De rechtbank overweegt dat volgens de Algemene wet bestuursrecht (Awb) het niet tijdig nemen van een besluit gelijkgesteld wordt met een besluit. De minister van Asiel en Migratie had uiterlijk binnen 90 dagen na ontvangst van de aanvraag moeten beslissen, maar deze termijn is met drie maanden verlengd. De rechtbank constateert dat deze termijn is verstreken en dat eiseres de minister rechtsgeldig in gebreke heeft gesteld. Hierdoor is het beroep gegrond verklaard.

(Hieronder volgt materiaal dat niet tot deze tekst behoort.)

Definition handle_append_entries_response_inner (local_node_id peer_id : NodeId)
    (response : AppendEntriesResponse) (recompute_aggregates record_lease_confirmation : bool)
    : Cluster unit := fun c =>
  let high_term := (rc_current_term c <? resp_term response)%N in
  match rc_nodes c !! local_node_id with
  | None => (Err (NodeNotFound local_node_id), c)
  | Some _ =>
      match (if high_term then peer_response_is_active peer_id c else Ok true) with
      | Err e => (Err e, c)
      | Ok false => (Ok tt, c)
      | Ok true =>
          (_ ← mark_peer_active peer_id;
           _ ← modify (on_node peer_id (answering_peer_role local_node_id peer_id));
           if high_term then modify (step_to_higher_term (resp_term response) "append_response_high_term")
           else
             _ ← modify (record_response_lease peer_id response recompute_aggregates
                           record_lease_confirmation);
             append_response_result ← pipeline_response peer_id response recompute_aggregates;
             _ ← match resp_require_snapshot response with
                 | Some index => trigger_new_snapshot_if_leader_snapshot_is_stale peer_id index
                 | None => mret tt
                 end;
             retry ← gets (fun c =>
               rejected_by_pipeline response append_response_result && may_retry_append peer_id c);
             _ ← (if rejected_by_pipeline response append_response_result then mret tt
                  else lift append_response_result);
             _ ← (if retry : bool
                  then _ ← catch_up_peer_with_reason peer_id "append_reject_retry"; mret tt
                  else mret tt);
             after_success peer_id response) c
      end
  end.

Definition handle_append_entries_response (local_node_id peer_id : NodeId)
    (response : AppendEntriesResponse) : Cluster unit :=
  handle_append_entries_response_inner local_node_id peer_id response true true.

(** ** Heartbeats *)

(** The empty request both broadcasts send to a peer. *)
Definition heartbeat_request (leader_id peer_id : NodeId) (c : RaftCluster) : AppendEntriesRequest :=
  mkAppendEntriesRequest (rc_group_id c) (rc_current_term c) leader_id None []
    (N.min (rc_commit_index c) (match_index_of peer_id c)) (rc_leader_lease_epoch c).

(** [self.append_entries_to(peer_id, request)?] with the request built from the
    state. *)
Definition send_heartbeat (leader_id peer_id : NodeId) : Cluster AppendEntriesResponse := fun c =>
  append_entries_to peer_id (heartbeat_request leader_id peer_id c) c.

De rechtbank verwijst naar een eerdere uitspraak van de meervoudige kamer, waarin het 'first in first out' (fifo)-principe is vastgesteld. De minister heeft aangegeven de aanvraag van eiseres in april 2025 te kunnen behandelen, wat betekent dat er vóór 30 juni 2025 een beslissing moet worden genomen. De rechtbank legt een dwangsom op van € 100,- per dag voor elke dag dat de beslistermijn wordt overschreden, met een maximum van € 7.500,-. Tevens wordt de verbeurde dwangsom vastgesteld op € 1.442,-, omdat meer dan 42 dagen zijn verstreken na de relevante datum.
De rechtbank concludeert dat het beroep gegrond is, de minister de tijd krijgt tot 30 juni 2025 om een besluit te nemen, en dat de minister een dwangsom moet betalen. Daarnaast worden de proceskosten van eiseres vastgesteld op € 437,50. De uitspraak is gedaan door mr. A.G.D. Overmars, rechter, en openbaar gemaakt op rechtspraak.nl.